Hay que mirar, tocar, brazos y piernas,
bocas, mejillas, vientres
deshaciéndose en el ácido de la muerte.
 
Novias y madres caen,
se derrumban hermanos silenciosamente
en el pozo de la muerte.
Ejército de ciegos,
uno tras otro, de repente,
metiendo el pie en el hoyo de la muerte.
 
IV
 
Acude, sombra, al sitio en que la muerte nos espera.
Asiste, llanto, visitante negro.
Agujas en los ojos, dedos en la garganta,
brazos de pesadumbre sofocando el pecho.
La desgracia ha barrido el lugar
y ha cercado el lamento.
Coros de ruinas organiza el viento.
Viudos pasan y huérfanos,
y mujeres sin hombre,
y madres arrancadas, con la raíz al aire,
y todos en silencio.
Asiste, hermano, padre,
ven conmigo, ternura de perro.
Mi amor sale como el sol diariamente.
Cortemos la fruta del árbol negro,
bebamos el agua del río negro,
respiremos el aire negro.
 
No pasa, no sucede, no hablar del tiempo.

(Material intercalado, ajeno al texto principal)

Lemma links_add_group H X L g g' ci cl gi gr :
  Links H X L None g -> o_clis g !! ci = Some cl -> o_grps g !! gi = None ->
  (forall c, c ∈ g_cmds gr -> o_cmds g !! c = None) -> NoDup (g_cmds gr) -> shape gr -> g_client gr = ci ->
  (forall n, g_kind gr = KMulti n -> n = Z.of_nat (length (g_cmds gr))) ->
  (forall c gj, o_cmds g' !! c = Some gj <-> c ∈ g_cmds gr /\ gj = gi \/ o_cmds g !! c = Some gj) ->
  o_grps g' = <[gi := gr]> (o_grps g) -> o_svrs g' = o_svrs g -> o_retry g' = o_retry g ->
  o_clis g' = <[ci := cl <| c_parsed ::= (fun l => l ++ [gi]) |>]> (o_clis g) ->
  Links H X L None g'.
Proof.
  intros Hl Hcl Hgi Hnew Hnd Hsh Hci Hn' E1 E2 E4 E5 E3. pose proof Hl as [Hp Hn Hh Hg Hcm Hk Hsp Ho Hm].
  assert (HH : forall c gj, c ∈ H -> (o_cmds g' !! c = Some gj <-> o_cmds g !! c = Some gj)).
  { intros c gj HcH. rewrite E1. split; [|auto]. intros [[Hc _]|]; [|done].
    destruct (Hh c HcH) as (? & ? & ? & (Hc' & _) & _). rewrite Hnew in Hc' by done. done. }
  assert (Hout : forall gj, out (o_cmds g') H gj = out (o_cmds g) H gj) by (intros gj; apply out_ext; auto).
  assert (Hfresh : forall cj clj, o_clis g !! cj = Some clj -> gi ∉ c_groups clj).
  { intros cj clj Hj Hin. destruct (Hk _ _ Hj) as (_ & _ & Hall). destruct (Hall _ Hin) as (? & ? & _). by simplify_eq. }
  assert (Hg' : forall gj grj, o_grps g !! gj = Some grj -> o_grps g' !! gj = Some grj)
    by (intros gj grj Hj; rewrite E2, lookup_insert_ne; [done|by intros ->; simplify_eq]).
  pose proof (fun cj clj' => parsed_back g g' ci cl gi cj clj' Hcl E3) as Hback.
  assert (Hfwd : forall cj clj, o_clis g !! cj = Some clj -> exists clj', o_clis g' !! cj = Some clj').
  { intros cj clj Hj. rewrite E3. destruct (decide (ci = cj)) as [<-|]; [rewrite lookup_insert_eq|rewrite lookup_insert_ne by done]; eauto. }
  split; unfold held in *; rewrite ?E4, ?E5; try done.
  - intros c HcH. destruct (Hh c HcH) as (gj & grj & clj & (Hc & Hgj & Hj) & Hw & [Hq|[[=] _]]).
    destruct (Hfwd _ _ Hj) as (clj' & Hj'). destruct (Hback _ _ Hj') as (? & ? & Ea & _). simplify_eq.
    exists gj, grj, clj'. unfold chain. rewrite HH, Ea by done. split_and!; auto.
  - intros gj grj. rewrite E2, lookup_insert_Some. intros [[<- <-]|[Hne Hgj]].
    + repeat (split; [done|]). split; [intros c Hc; rewrite E1; auto|]. rewrite Hci, E3, lookup_insert_eq.
      eexists. split; [done|]. unfold c_groups. cbn. set_solver.
    + destruct (Hg _ _ Hgj) as (? & ? & Hcs & clj & Hj & Hin). repeat (split; [done|]).
      split; [intros c Hc; rewrite E1; auto|]. destruct (Hfwd _ _ Hj) as (clj' & Hj'). exists clj'. split; [done|].
      destruct (Hback _ _ Hj') as (? & ? & _ & _ & _ & _ & ->). simplify_eq. set_solver.
  - intros c gj. rewrite E1. intros [[Hc ->]|Hc].
    + exists gr. by rewrite E2, lookup_insert_eq.
    + destruct (Hcm _ _ Hc) as (grj & Hgj & Hin). eauto.
  - intros cj clj' Hj'. destruct (Hback _ _ Hj') as (clj & Hj & _ & -> & _ & _ & Egs). destruct (Hk _ _ Hj) as (Hndj & ? & Hall).
    split; [|split; [done|]].
    + rewrite Egs. apply NoDup_app. split; [done|]. case_decide; [|split; [set_solver|constructor]].
      split; [|apply NoDup_singleton]. intros gj Hin ->%list_elem_of_singleton. by apply (Hfresh _ _ Hj).
    + intros gj. rewrite Egs, elem_of_app. intros [Hin|Hin]; [destruct (Hall _ Hin) as (grj & ? & ?); eauto|].
      case_decide; [|by apply elem_of_nil in Hin]. apply list_elem_of_singleton in Hin as ->. subst cj.
      exists gr. by rewrite E2, lookup_insert_eq.
  - intros s refs c gj grj clj' Hs Hin HcH (Hc & Hgj & Hj'). apply (HH _ _ HcH) in Hc.
    destruct (Hcm _ _ Hc) as (grj0 & Hgj0 & _). pose proof (Hg' _ _ Hgj0). simplify_eq.
    destruct (Hback _ _ Hj') as (clj & Hj & _ & -> & _). by eapply Hsp; eauto; split.
  - intros cj clj' Hj'. destruct (Hback _ _ Hj') as (clj & Hj & -> & _ & -> & _). rewrite (Ho _ _ Hj). cbn. do 2 f_equal.
    apply pend_ext. intros gj _. by rewrite Hout.
  - intros gj grj clj' n Hgj Hkind Hj'. rewrite Hout. destruct (Hback _ _ Hj') as (clj & Hj & -> & _ & _ & -> & _).
    rewrite E2 in Hgj. apply lookup_insert_Some in Hgj as [[<- <-]|[Hne Hgj]].
    + split; [|intros _; by apply Hn']. intros Hin. by destruct (Hfresh _ _ Hj (awaiting_group _ _ Hin)).
    + destruct (Hm _ _ _ _ Hgj Hkind Hj) as [H1 H2]. split; [done|]. rewrite elem_of_app. intros [Hin|Hin]; [auto|].
      case_decide; [|by apply elem_of_nil in Hin]. by apply list_elem_of_singleton in Hin.
Qed.

Lemma links_new_client H X L cur g g' ci :
  Links H X L cur g -> o_clis g !! ci = None ->
  o_cmds g' = o_cmds g -> o_grps g' = o_grps g -> o_svrs g' = o_svrs g -> o_retry g' = o_retry g ->
  o_clis g' = <[ci := mkCli ∅ [] [] [] 0]> (o_clis g) -> Links H X L cur g'.
Proof.
  intros Hl Hci E1 E2 E4 E5 E3. pose proof Hl as [Hp Hn Hh Hg Hcm Hk Hsp Ho Hm].
  assert (Hne : forall cj clj, o_clis g !! cj = Some clj -> o_clis g' !! cj = Some clj)
    by (intros cj clj Hj; rewrite E3, lookup_insert_ne; [done|by intros ->; simplify_eq]).
  assert (Hgc : forall gi gr clj, o_grps g !! gi = Some gr -> o_clis g' !! g_client gr = Some clj -> o_clis g !! g_client gr = Some clj).
  { intros gi gr clj Hgr Hj. destruct (Hg _ _ Hgr) as (_ & _ & _ & cl & Hcl & _). pose proof (Hne _ _ Hcl). by simplify_eq. }
  split; unfold held, chain in *; rewrite ?E1, ?E2, ?E4, ?E5; try done.
  - intros c HcH. destruct (Hh c HcH) as (gi & gr & cl & ? & ? & ?). exists gi, gr, cl. naive_solver.
  - intros gi gr Hgr. destruct (Hg _ _ Hgr) as (? & ? & ? & cl & ? & ?). naive_solver.
  - intros cj clj. rewrite E3, lookup_insert_Some. intros [[<- <-]|[_ Hj]]; [|by apply (Hk cj)].
    split; [constructor|]. split; [set_solver|]. by intros gi []%elem_of_nil.
  - intros s refs c gi gr clj Hs Hin HcH (? & ? & ?). eapply Hsp; eauto.
  - intros cj clj. rewrite E3, lookup_insert_Some. intros [[<- <-]|[_ Hj]]; [|by apply (Ho cj)].
    destruct cur; [|done]. cbn. rewrite bool_decide_false; [done|]. by intros []%elem_of_nil.
  - intros gi gr clj n ? ? ?. eapply Hm; eauto.
Qed.

End Changes.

Esto ha de ser, no sé, esto es el fuego
—no brasa, no llama, no ceniza—
fuego sin rostro, negro.
Deja que me arranquen uno a uno los dedos,
después la mano, el brazo,
que me arranquen el cuerpo,
que me busquen inútilmente negro.
 
Vamos, acude, llama, congrega
tu rebaño, muerte, tu pequeño
rebaño del día, enciérralo en tu puño,
aprisco de sueño.
Dejo en ti, madre nuestra,
en ti me dejo.
Gota perpetua,
bautizo verdadero,
en ti, inicial, final, estoy, me quedo.